For a talk that made reference to the importance of managing open data and copyright towards the end, I find it ironic, but not unexpected. Managing credit for slides takes work. There's no equivalent to the WordPress plugin that lets you find Creative Commons licensed images within the post-writing screen, and inserts them for you with a reasonable credit line. The easiest way to find images for a talk is to do the Wrong ThingTM and just hit up Google Images. A presentation with a wide variety of images, and no credit line for any of them (besides, possibly, what's burned into the images) generally suggests that's how the image sourcing happened, and there's no social censure.
I've seen a few different approaches to doing image sourcing right, with "right" meaning both legally and in accordance to the ideals espoused by DH-ers (including the importance of giving others credit for their work, given the essential role that credit plays in our professional lives). In the slides for her talk on DH syllabi, Lisa Spiro included the URLs on Flickr for the images she used, and put a Creative Commons Attribution license on her own slides, too. I like that approach better than an alternative I've seen (though not at this conference), where all the credit names/URLs are piled together in a tiny font on the last slide. Doing it that way loses the connection between the image and its creator, and it feels a little bit begrudging. For myself, I think I'm a bit unusual insofar as it's been a long time since my personal stash of 55,000+ Creative Commons licensed images didn't suffice.
What I'd like to see, ideally, would be some sort of presentation software plugin that-- like the WordPress plugin-- would easily let you search Creative Commons licensed and public domain images without having to switch to your browser and copy-and-paste. The likelihood with which people will adopt legal practices is a lot better if it's more convenient than the common illegal alternative. This software would insert the image into your presentation, with a small, unobtrusive credit line that pulls from the cc:attributionName property in the HTML license, or whatever the closest equivalent is in the data available from the hosting service (e.g. I don't think Flickr includes the Creative Commons properties such as attributionName, but "username/Flickr" might be the closest equivalent.) Not putting the full Flickr URL on the slide itself would reduce the amount of extra text, make it clearer who the creator is, and probably not be any less useful-- how often do people actually type out those long URLs while the slide is visible?

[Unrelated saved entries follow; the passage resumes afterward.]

Lemma edited_frame h v this b p d n d' fl h' v' :
  inv h v -> v !! this = Some b -> data b = Some p ->
  h !! p = Some (Cell d n) ->
  edited h v this p d n d' fl h' v' -> frame [this] h v h' v'.
Proof.
  intros Hinv Hb Hd Hp Hed. apply frame_lookup.
  - intros y Hy. apply not_in_one in Hy.
    destruct Hed as [(_ & p' & _ & _ & ->)|(_ & _ & ->)];
      now rewrite lookup_insert_ne by congruence.
  - intros y b0 q c Hy Hy0 Hq Hc. apply not_in_one in Hy.
    destruct Hed as [(_ & p' & Hp' & -> & _)|(-> & -> & _)].
    + destruct (decide (q = p)) as [->|Hne].
      * exists (Cell d (n - 1)). rewrite lookup_insert_eq.
        split; [reflexivity|]. rewrite Hp in Hc. now injection Hc as <-.
      * exists c. split; [|reflexivity].
        rewrite !lookup_insert_ne by congruence. exact Hc.
    + assert (Hne : q <> p).
      { intros ->.
        destruct (inv_owner h v this b p Hinv Hb Hd)
          as (d0 & n0 & Hp0 & Hn0 & _).
        assert (n0 = 1) by congruence.
        assert (1 < owners v p); [|lia].
        apply (owners_two v this y b b0); auto. }
      exists c. split; [|reflexivity].
      now rewrite lookup_insert_ne by congruence.
Qed.

Lemma released_frame t h v x b h' y b0 q c :
  inv_ext t h v -> v !! x = Some b -> released h (data b) h' ->
  y <> x -> v !! y = Some b0 -> data b0 = Some q -> h !! q = Some c ->
  exists c', h' !! q = Some c' /\ object c' = object c.
Proof.
  intros Hinv Hb Hrel Hy Hy0 Hq Hc.
  destruct (data b) as [p|] eqn:Hd; simpl in Hrel; [|subst h'; eauto].
  destruct Hrel as (c0 & Hc0 & Hrel).
  destruct (decide (q = p)) as [->|Hne].
  - assert (c0 = c) as -> by congruence.
    assert (Htwo : 1 < owners v p)
      by (apply (owners_two v x y b b0); auto).
    destruct Hinv as (_ & HB & _). destruct (HB p c Hc) as [Hn _].
    destruct Hrel as [[Hle _]|[_ ->]]; [lia|].
    eexists. rewrite lookup_insert_eq. split; reflexivity.
  - exists c. split; [|reflexivity].
    destruct Hrel as [[_ ->]|[_ ->]].
    + now rewrite lookup_delete_ne by congruence.
    + now rewrite lookup_insert_ne by congruence.
Qed.
(** * Auraven front end: the upload / detect / present controller

    The repository ships three scripts for the same page:

    - the first mock-up (simulated detection, one static file input),
      embedded below as [Mockup];
    - [Main.js], the tabbed mock-up whose [updateUploader] rebuilds the
      input widget for each mode, embedded as [MainJs];
    - the backend-integrated controller ("MAIN.JS - Backend API
      Integration"), embedded as [Backend].

    Event handlers are embedded as functions from the page state to the
    new page state together with the list of effects they cause (alerts,
    network requests, timers).  An [async] handler is split at its
    [await]: the part before the [fetch] is one transition, the
    continuation that runs when the request settles is another.

    The page markup is not part of the sources, so a page is a value of
    the state record: the elements the scripts fetch without a guard are
    taken to exist, the ones they test before use are optional.  The
    accordions share no state with the rest and are modelled on their
    own; the border colour of the drop area during a drag and the
    console output are left out. *)

From Stdlib Require Import ZArith QArith Qround String List Lia.
From stdpp Require Import base option strings gmap pretty.

Local Open Scope string_scope.

(** ** The fragment of the JavaScript platform the scripts rely on *)

Module JS.

(** [x || d] for [x] a string or [undefined]: both [undefined] and the
    empty string are falsy. *)
Definition or_else (x : option string) (d : string) : string :=
  match x with
  | Some s => if String.eqb s "" then d else s
  | None => d
  end.

(** Truthiness of a string value. *)
Definition truthy (s : string) : bool := negb (String.eqb s "").

(** [s.startsWith(p)] *)
Definition startsWith (s p : string) : bool := String.prefix p s.

(** [s.includes(sub)] *)
Fixpoint includes (s sub : string) : bool :=
  String.prefix sub s ||
  match s with
  | EmptyString => false
  | String _ rest => includes rest sub
  end.

(** [Math.round]: the nearest integer, ties towards plus infinity.
    Numbers are taken as exact rationals. *)
Definition Math_round (x : Q) : Z := Qfloor (x + (1 # 2)).

(** String conversion of an integral number, as in [n + '%']. *)
Definition number_to_string (n : Z) : string := pretty n.

(** [response.ok] of the Fetch API: the status is in the range 200-299. *)
Definition response_ok (status : Z) : bool :=
  (200 <=? status)%Z && (status <=? 299)%Z.

End JS.

(** [element.classList] as a finite set of class names. *)
Module ClassList.
Definition add (c : string) (l : gset string) : gset string := {[ c ]} ∪ l.
Definition remove (c : string) (l : gset string) : gset string := l ∖ {[ c ]}.
Definition contains (c : string) (l : gset string) : bool := bool_decide (c ∈ l).
End ClassList.

(** A [File] object as the scripts use it: [name], [size] and [type]. *)
Record File := mkFile {
  file_name : string;
  file_size : N;
  file_type : string
}.

(** Markup assigned through [innerHTML], kept structured: a text node, a
    [<span class=... id=...>] with text inside, or an [<li>] item. *)
Inductive html :=
| Text (s : string)
| Span (cls : string) (id : option string) (inner : string)
| Li (inner : string).

(** [<span class="icon">i</span>] *)
Definition icon_span (i : string) : html := Span "icon" None i.

(** What a handler does besides changing the page. *)
Record request := mkRequest {
  req_method : string;
  req_url : string;
  req_file : option File   (** the [file] part of the multipart body *)
}.

Inductive effect :=
| Alert (msg : string)
| Fetch (r : request)
| SetTimeout (ms : Z) (width : string).  (** deferred [progressFill.style.width = width] *)

Definition is_fetch (e : effect) : bool :=
  match e with Fetch _ => true | _ => false end.

Definition requests_of (es : list effect) : list effect := filter is_fetch es.

Definition alerts_of (es : list effect) : list string :=
  omap (fun e => match e with Alert m => Some m | _ => None end) es.

(** ** The backend-integrated controller *)

Module Backend.

Definition API_BASE_URL : string := "http://127.0.0.1:8000".

(** The keys the object literal lists itself. *)
Definition LANGUAGE_MAP : gmap string string :=
  list_to_map
    [ ("English", "en"); ("isiZulu", "zu"); ("isiXhosa", "xh");
      ("Sesotho", "st"); ("Afrikaans", "af") ].

(** One row of [allTranslations]. *)
Record translations := mkTranslations {
  heroTitle : string;
  heroDesc : string;
  tabText : string;
  tabImage : string;
  tabVideo : string;
  checkBtn : string;
  resultsTitle : string;
  whatYouCanDo : string;
  howToSpot : string;
  footerText : string;
  fileSelected : string;
  noFileSelected : string
}.

Definition translations_en : translations := {|
  heroTitle := "Protect yourself from AI-generated content";
  heroDesc := "Analyze text, images, and videos to detect AI-generated content. Get education and insights to protect yourself from misinformation and scams.";
  tabText := "Text";
  tabImage := "Image";
  tabVideo := "Video";
  checkBtn := "Check Content";
  resultsTitle := "Detection Results";
  whatYouCanDo := "What You Can Do";
  howToSpot := "How to Spot AI Content";
  footerText := "Protecting South African communities from digital deception";
  fileSelected := "File selected";
  noFileSelected := "No file selected"
|}.

Definition translations_zu : translations := {|
  heroTitle := "Zivikele kokuqukethwe okudalwe yi-AI";
  heroDesc := "Hlaziya umbhalo, izithombe, namavidiyo ukuthola okuqukethwe okudalwe yi-AI. Thola imfundo nolwazi lokuzivikela ekwaziseni okungalungile nasemakhameni.";
  tabText := "Umbhalo";
  tabImage := "Isithombe";
  tabVideo := "Ividiyo";
  checkBtn := "Hlola Okuqukethwe";
  resultsTitle := "Imiphumela Yokuhlola";
  whatYouCanDo := "Ongakwenza";
  howToSpot := "Indlela Yokubona Okuqukethwe Kwe-AI";
  footerText := "Sivikela imiphakathi yaseNingizimu Afrika ekukhohliseni kwedijithali";
  fileSelected := "Ifayela likhethiwe";
  noFileSelected := "Alikho ifayela elikhethiwe"
|}.

Definition translations_xh : translations := {|
  heroTitle := "Zikhusele kumxholo oveliswe yi-AI";
  heroDesc := "Hlalutya umbhalo, imifanekiso, neevidiyo ukufumanisa umxholo oveliswe yi-AI. Fumana imfundo nolwazi lokuzikhusela kulwazi olungalunganga nakubuqhophololo.";
  tabText := "Umbhalo";
  tabImage := "Umfanekiso";
  tabVideo := "Ividiyo";
  checkBtn := "Hlola Umxholo";
  resultsTitle := "Iziphumo Zokuhlola";
  whatYouCanDo := "Into Onokuyenza";
  howToSpot := "Indlela Yokubona Umxholo We-AI";
  footerText := "Sikhusela uluntu lwaseMzantsi Afrika ekukhohliseni kwedijithali";
  fileSelected := "Ifayile ikhethiwe";
  noFileSelected := "Akukho fayile ekhethiweyo"
|}.

Definition translations_st : translations := {|
  heroTitle := "Itshireletse ho diteng tse hlahisitsweng ke AI";
  heroDesc := "Manollo mongolo, ditshwantsho, le divideo ho fumana diteng tse hlahisitsweng ke AI. Fumana thuto le tsebo ya ho itshireletsa ho tshediso e fosahetseng le dikgoka.";
  tabText := "Mongolo";
  tabImage := "Setshwantsho";
  tabVideo := "Video";
  checkBtn := "Hlahloba Diteng";
  resultsTitle := "Diphetho tsa Tlhahlobo";
  whatYouCanDo := "Seo o ka se etsang";
  howToSpot := "Mokhoa wa ho Bona Diteng tsa AI";
  footerText := "Ho sireletsa sechaba sa Afrika Borwa ho tsietso ya dijithale";
  fileSelected := "Faele e khethilwe";
  noFileSelected := "Ha ho faele e khethilweng"
|}.

Definition translations_af : translations := {|
  heroTitle := "Beskerm jouself teen KI-gegenereerde inhoud";
  heroDesc := "Ontleed teks, beelde en video's om KI-gegenereerde inhoud op te spoor. Kry opvoeding en insigte om jouself teen wanligting en boelstreke te beskerm.";
  tabText := "Teks";
  tabImage := "Beeld";
  tabVideo := "Video";
  checkBtn := "Kontroleer Inhoud";
  resultsTitle := "Opsporingsresultate";
  whatYouCanDo := "Wat Jy Kan Doen";
  howToSpot := "Hoe om KI-inhoud te Herken";
  footerText := "Beskerm Suid-Afrikaanse gemeenskappe teen digitale misleiding";
  fileSelected := "Lêer gekies";
  noFileSelected := "Geen lêer gekies nie"
|}.

Definition allTranslations : gmap string translations :=
  list_to_map
    [ ("en", translations_en); ("zu", translations_zu);
      ("xh", translations_xh); ("st", translations_st);
      ("af", translations_af) ].

(** [allTranslations[language] || allTranslations['en']] *)
Definition trans_for (language : string) : translations :=
  default translations_en (allTranslations !! language).

(** The [type] of a normalised result, fixed by the analyser that built it. *)
Inductive content_type := video | image | document.

(** The JSON body of a detection response.  The two core fields are
    taken as present; [message], [warning] and [confidence_label] are
    optional, the per-mode metadata is opaque. *)
Module Api.
Record detection_result := mkDetection {
  is_ai_generated : bool;
  confidence_score : Q;
  message : option string;
  warning : option string;
  confidence_label : option string
}.

Record data := mkData {
  detection : option detection_result;   (** [data.detection_result] *)
  video_info : option string;
  image_info : option string;
  document_info : option string;
  has_audio : option bool                (** [data.audio_info?.has_audio] *)
}.
End Api.

(** How a [fetch] settles: the promise rejects (transport failure), or
    a response with a status arrives whose body either fails to parse
    as JSON ([inl], the parser's message) or parses ([inr]). *)
Inductive outcome :=
| Rejected (reason : string)
| Responded (status : Z) (body : string + Api.data).
Lemma run_last_mark evs : ∀ w k earlier,
  (is_Some (selectedMap (ui w) !! k) ↔ earlier = Some true) →
  (is_Some (selectedMap (ui (run w evs)) !! k) ↔ last_mark w evs k earlier = Some true).
Proof.
  induction evs as [|ev evs IH]; intros w k earlier Hw; [done|].
  simpl. apply IH. rewrite step_marks.
  destruct (marks (rows (ui w)) ev k) as [mark|]; [|done].
  split; [by intros -> | by intros [= ->]].
Qed.

(** C2.  After any sequence of events from mount, an identifier is in the
    store exactly when the last event that affected it marked it selected. *)
Theorem selection_invariant (evs : list event) (k : key) :
  is_Some (selectedMap (ui (run mounted evs)) !! k) ↔
  last_mark mounted evs k None = Some true.
Proof.
  apply run_last_mark. split; [|done].
  unfold mounted. simpl. rewrite lookup_empty. by intros ?%is_Some_None.
Qed.

(** ** Fetching a page *)

Lemma fetchPage_eq page o w :
  fetchPage page o w =
  snd (fetchPage_resume (selectedMap (ui w)) o
         (mkWorld (setLoading true (ui w)) (console w)
                  (network w ++ [url page]) (inflight w))).
Proof.
  unfold fetchPage, step, fetchPage_issue. cbn [ui console network inflight].
  rewrite list_lookup_middle by done.
  by rewrite delete_middle, app_nil_r.
Qed.

(** The suspended fetch [i] settles with a rejection. *)
Lemma settle_rejected w i closure_selectedMap o err :
  inflight w !! i = Some closure_selectedMap →
  settled o = Throw err →
  step w (Settle i o) =
  mkWorld (setLoading false (ui w)) (console w ++ [("fetch error", err)])
          (network w) (delete i (inflight w)).
Proof.
  intros Hi Ho. unfold step. rewrite Hi.
  rewrite (fetchPage_resume_caught _ _ _ err); [done|].
  unfold received. by rewrite Ho.
Qed.

(** C8.  A fetch that fails with a network or parse error leaves the
    visible records, the total, the store and the checked subset as they
    were, ends with the loading flag cleared, and logs the error; the
    component state differs from the earlier one in the loading flag at
    most, and the one request sent is the only one. *)
Theorem fetch_failure (w : World) (page : Z) (o : outcome) (err : exn) :
  settled o = Throw err →
  rows (ui (fetchPage page o w)) = rows (ui w) ∧
  totalRecords (ui (fetchPage page o w)) = totalRecords (ui w) ∧
  selectedMap (ui (fetchPage page o w)) = selectedMap (ui w) ∧
  pageSelection (ui (fetchPage page o w)) = pageSelection (ui w) ∧
  loading (ui (fetchPage page o w)) = false ∧
  console (fetchPage page o w) = console w ++ [("fetch error", err)] ∧
  ui (fetchPage page o w) = setLoading false (ui w) ∧
  network (fetchPage page o w) = network w ++ [url page] ∧
  inflight (fetchPage page o w) = inflight w.
Proof.
  intros Ho. rewrite fetchPage_eq.
  rewrite (fetchPage_resume_caught _ _ _ err); [done|].
  unfold received. by rewrite Ho.
Qed.

Lemma fetch_failure_witness :
  settled NetworkFailure = Throw FetchRejected ∧
  rows (ui (fetchPage 3 NetworkFailure Sample.world)) = Sample.page1 ∧
  loading (ui (fetchPage 3 NetworkFailure Sample.world)) = false ∧
  console (fetchPage 3 NetworkFailure Sample.world) = [("fetch error", FetchRejected)].
Proof.
  split; [reflexivity|].
  destruct (fetch_failure Sample.world 3 NetworkFailure FetchRejected eq_refl)
    as (Hrows & _ & _ & _ & Hloading & Hconsole & _).
  split; [exact Hrows|]. split; [exact Hloading | exact Hconsole].
Defined.

(** C9.  A navigation to page N sets the page number to N and then issues
    the fetch; when that fetch fails the page number stays N while the
    visible records and the total are those shown before. *)
Theorem failed_navigation (w : World) (e_page : Z) (o : outcome) (err : exn) :
  settled o = Throw err →
  onPageChange e_page w =
    fetchPage_issue (e_page + 1) (handle (setCurrentPage (e_page + 1)) w) ∧
  currentPage (ui (onPageChange e_page w)) = e_page + 1 ∧
  currentPage (ui (step (onPageChange e_page w) (Settle (length (inflight w)) o)))
    = e_page + 1 ∧
  rows (ui (step (onPageChange e_page w) (Settle (length (inflight w)) o)))
    = rows (ui w) ∧
  totalRecords (ui (step (onPageChange e_page w) (Settle (length (inflight w)) o)))
    = totalRecords (ui w).
Proof.
  intros Ho. split; [done|]. split; [done|].
  rewrite (settle_rejected _ _ (selectedMap (ui w)) o err); [done| |done].
  unfold onPageChange, fetchPage_issue. cbn [ui console network inflight].
  by rewrite list_lookup_middle.
Qed.

Lemma failed_navigation_witness :
  settled NotJson = Throw JsonRejected ∧
  currentPage (ui (step (onPageChange 2 Sample.world) (Settle 0 NotJson))) = 3 ∧
  rows (ui (step (onPageChange 2 Sample.world) (Settle 0 NotJson))) = Sample.page1 ∧
  totalRecords (ui (step (onPageChange 2 Sample.world) (Settle 0 NotJson))) = VNum 5.
Proof.
  split; [reflexivity|].
  destruct (failed_navigation Sample.world 2 NotJson JsonRejected eq_refl)
    as (_ & _ & Hpage & Hrows & Htotal).
  split; [exact Hpage|]. split; [exact Hrows | exact Htotal].
Defined.



(** The suspended fetch [i] settles with records. *)
Lemma settle_received w i closure_selectedMap o artworks total :
  inflight w !! i = Some closure_selectedMap →
  received o = Ok (artworks, total) →
  step w (Settle i o) =
  mkWorld
    (mkState artworks false total (currentPage (ui w)) (selectedMap (ui w))
       (filter (λ r, has closure_selectedMap (ident r)) artworks))
    (console w) (network w) (delete i (inflight w)).
Proof.
  intros Hi Ho. unfold step. rewrite Hi.
  by rewrite (fetchPage_resume_received _ _ _ _ _ Ho).
Qed.

Lemma elem_of_restored (m : gmap key Entry) (l : list Artwork) r :
  r ∈ filter (λ r, has m (ident r)) l ↔ r ∈ l ∧ is_Some (m !! ident r).
Proof.
  rewrite list_elem_of_filter. unfold has. rewrite bool_decide_spec. tauto.
Qed.

(** Every handler keeps the checked subset derived from the store, and so
    does a fetch that settles before any other event. *)
Lemma derived_onSelectionChange s selected :
  NoDup (ident <$> rows s) → selected ⊆ rows s →
  derived (onSelectionChange selected s).
Proof.
  intros Hdistinct Hsub r. rewrite onSelectionChange_lookup.
  change (pageSelection (onSelectionChange selected s)) with selected.
  change (rows (onSelectionChange selected s)) with (rows s).
  split.
  - intros Hr. split; [by apply Hsub|].
    assert (ident r ∈ ident <$> selected) as Hin by by apply list_elem_of_fmap_2.
    rewrite decide_False by naive_solver. apply set_all_is_Some. by left.
  - intros [Hr Hsome]. case_decide as Hdel; [by apply is_Some_None in Hsome|].
    destruct (decide (ident r ∈ ident <$> selected)) as [Hin|Hout].
    + apply list_elem_of_fmap in Hin as (r' & Heq & Hr').
      by rewrite (ident_inj_on (rows s) r r') by auto.
    + destruct Hdel. split; [by apply list_elem_of_fmap_2 | done].
Qed.

Lemma derived_selectAllOnPage s : derived (selectAllOnPage s).
Proof.
  intros r. rewrite selectAllOnPage_lookup, set_all_is_Some.
  change (pageSelection (selectAllOnPage s)) with (rows s).
  change (rows (selectAllOnPage s)) with (rows s).
  split; [|tauto]. intros Hr. split; [done|]. left. by apply list_elem_of_fmap_2.
Qed.

Lemma derived_clearSelectionOnPage s : derived (clearSelectionOnPage s).
Proof.
  intros r. rewrite clearSelectionOnPage_lookup.
  change (pageSelection (clearSelectionOnPage s)) with (@nil Artwork).
  change (rows (clearSelectionOnPage s)) with (rows s).
  split; [by intros ?%elem_of_nil|]. intros [Hr Hsome].
  rewrite decide_True in Hsome by by apply list_elem_of_fmap_2.
  by apply is_Some_None in Hsome.
Qed.

Lemma derived_removeFromSelection id s :
  derived s → derived (removeFromSelection id s).
Proof.
  intros Hs r. rewrite removeFromSelection_lookup.
  change (pageSelection (removeFromSelection id s))
    with (filter (λ r, ident r ≠ key_of id) (pageSelection s)).
  change (rows (removeFromSelection id s)) with (rows s).
  rewrite list_elem_of_filter, (Hs r). unfold ident in *. case_decide as Hid.
  - split; [intros [Hne _]; by rewrite Hid in Hne | by intros [_ ?%is_Some_None]].
  - split; [tauto|]. intros [Hr Hsome]. split; [congruence | done].
Qed.

Lemma derived_fetchPage page o w :
  derived (ui w) → derived (ui (fetchPage page o w)).
Proof.
  intros Hw. rewrite fetchPage_eq.
  destruct (received o) as [[artworks total]|e] eqn:Hreceived.
  - rewrite (fetchPage_resume_received _ _ _ _ _ Hreceived).
    intros r. apply elem_of_restored.
  - by rewrite (fetchPage_resume_caught _ _ _ _ Hreceived).
Qed.

(** C5.  The checked subset restored by a fetch is taken from the store as
    it was when the fetch was issued.  Here page 2 is requested while
    record 12 is selected, record 12 is deselected from the summary panel
    before the response arrives, and the response then shows record 12
    checked although the store no longer holds it. *)
Theorem restored_from_stale_store :
  rows (ui (run Sample.world
              [PageChange 1; Deselect (VNum 12); Settle 0 (Body Sample.body2)]))
    = Sample.page2 ∧
  totalRecords (ui (run Sample.world
              [PageChange 1; Deselect (VNum 12); Settle 0 (Body Sample.body2)]))
    = VNum 5 ∧
  selectedMap (ui (run Sample.world
              [PageChange 1; Deselect (VNum 12); Settle 0 (Body Sample.body2)]))
    !! KNum 12 = None ∧
  pageSelection (ui (run Sample.world
              [PageChange 1; Deselect (VNum 12); Settle 0 (Body Sample.body2)]))
    = [Sample.artwork 12 "l"].
Proof. by vm_compute. Qed.

(** C6.  Going to page 2 and back to page 1 does not reproduce the checked
    subset when it was restored from a stale store.  Page 1 is requested
    again while it is on screen, record 1 is checked before the response
    arrives, and the response restores an empty checked subset although the
    store holds record 1.  From there, with the store left alone, the round
    trip through page 2 shows record 1 checked. *)
Theorem round_trip_after_stale_restore :
  rows (ui (run mounted
              [Settle 0 (Body Sample.body1); PageChange 0;
               SelectionChange [Sample.artwork 1 "a"];
               Settle 0 (Body Sample.body1)])) = Sample.page1 ∧
  pageSelection (ui (run mounted
              [Settle 0 (Body Sample.body1); PageChange 0;
               SelectionChange [Sample.artwork 1 "a"];
               Settle 0 (Body Sample.body1)])) = [] ∧
  selectedMap (ui (run mounted
              [Settle 0 (Body Sample.body1); PageChange 0;
               SelectionChange [Sample.artwork 1 "a"];
               Settle 0 (Body Sample.body1);
               PageChange 1; Settle 0 (Body Sample.body2);
               PageChange 0; Settle 0 (Body Sample.body1)]))
    = selectedMap (ui (run mounted
              [Settle 0 (Body Sample.body1); PageChange 0;
               SelectionChange [Sample.artwork 1 "a"];
               Settle 0 (Body Sample.body1)])) ∧
  rows (ui (run mounted
              [Settle 0 (Body Sample.body1); PageChange 0;
               SelectionChange [Sample.artwork 1 "a"];
               Settle 0 (Body Sample.body1);
               PageChange 1; Settle 0 (Body Sample.body2);
               PageChange 0; Settle 0 (Body Sample.body1)])) = Sample.page1 ∧
  pageSelection (ui (run mounted
              [Settle 0 (Body Sample.body1); PageChange 0;
               SelectionChange [Sample.artwork 1 "a"];
               Settle 0 (Body Sample.body1);
               PageChange 1; Settle 0 (Body Sample.body2);
               PageChange 0; Settle 0 (Body Sample.body1)]))
    = [Sample.artwork 1 "a"].
Proof. by vm_compute. Qed.

(** X19.  Leave a page whose checked subset is derived from the store,
    fetch another page, let any events follow that leave the store's
    membership of the first page's identifiers as it was, and fetch the
    first page again with the same records: the checked subset is the one
    shown before leaving. *)
Theorem page_round_trip (w : World) (away back : Z) (o_away o_back : outcome)
    (between : list event) (total : value) :
  derived (ui w) →
  received o_back = Ok (rows (ui w), total) →
  (∀ r, r ∈ rows (ui w) →
        is_Some (selectedMap (ui (run (fetchPage away o_away w) between)) !! ident r) ↔
        is_Some (selectedMap (ui w) !! ident r)) →
  rows (ui (fetchPage back o_back (run (fetchPage away o_away w) between)))
    = rows (ui w) ∧
  ∀ r, r ∈ pageSelection
             (ui (fetchPage back o_back (run (fetchPage away o_away w) between)))
       ↔ r ∈ pageSelection (ui w).
Proof.
  intros Hchecked Hback Hstore. rewrite fetchPage_eq.
  rewrite (fetchPage_resume_received _ _ _ _ _ Hback). cbn [snd ui rows pageSelection].
  split; [done|]. intros r.
  rewrite elem_of_restored, (Hchecked r). naive_solver.
Qed.

Lemma page_round_trip_witness :
  derived Sample.browsing ∧
  received (Body Sample.body1) = Ok (rows Sample.browsing, VNum 5) ∧
  ∀ r, r ∈ pageSelection
             (ui (fetchPage 1 (Body Sample.body1)
                    (run (fetchPage 2 (Body Sample.body2) Sample.world)
                         [SelectAllClick])))
       ↔ r ∈ pageSelection Sample.browsing.
Proof.
  assert (derived Sample.browsing) as Hderived.
  { intros r. cbn [Sample.browsing pageSelection rows selectedMap].
    unfold Sample.page1. split.
    + intros ->%list_elem_of_singleton. split; [set_solver | vm_compute; eauto].
    + intros [Hr Hsome]. set_unfold.
      destruct Hr as [-> | [-> | [-> | []]]]; [by left | |];
        vm_compute in Hsome; by destruct Hsome. }
  split; [exact Hderived|]. split; [reflexivity|].
  apply (page_round_trip Sample.world 2 1 (Body Sample.body2) (Body Sample.body1)
           [SelectAllClick] (VNum 5)).
  - exact Hderived.
  - reflexivity.
  - intros r Hr. cbn [Sample.world ui Sample.browsing rows] in Hr.
    unfold Sample.page1 in Hr. set_unfold.
    destruct Hr as [-> | [-> | [-> | []]]]; vm_compute; tauto.
Defined.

As a final step I'd like to see such a plugin generate a webpage that shows a thumbnail of and link to all the images that were used in the presentation, with full information (including information about, and a link to, the Creative Commons license used/public domain information). The plugin would automatically insert a link to this page on the last slide. There is, admittedly, some hand-waving necessary here about where such credit pages would be hosted, but some kind of (initially, at least, grant-funded) service for scholars seems not inconceivable. The service could also provide information about the most commonly used images, both as material for scholars studying scholarship, and for those who are less interested in browsing the wide world of CC-licensed images and would prefer to choose from images that someone else has already deemed to be of high enough quality to merit inclusion in a presentation. Since none of the images would be hosted there in any way, the number of bits needed for any page would be tiny. Of course, if such a service were to exist and then go away, the impact of the link rot on the traceability of the images used in the presentation would be non-trivial. That said, given how willing people are to use link shorteners just to get URLs to fit within the arbitrarily small character limits of Twitter, it doesn't seem like an image credit/connector service that could make reusable multimedia more accessible and better-cited should be immediately ruled out due to the possibility of link rot.
I'd like to hope that the trend towards Creative Commons licenses for scholarship will have the effect of increasing the social pressure for providing reasonable credit, as the implications of not providing credit become personal for more and more digital humanists. Having a tool that makes it easier would be a boon, though. Anyone up for applying for a grant to do something like this?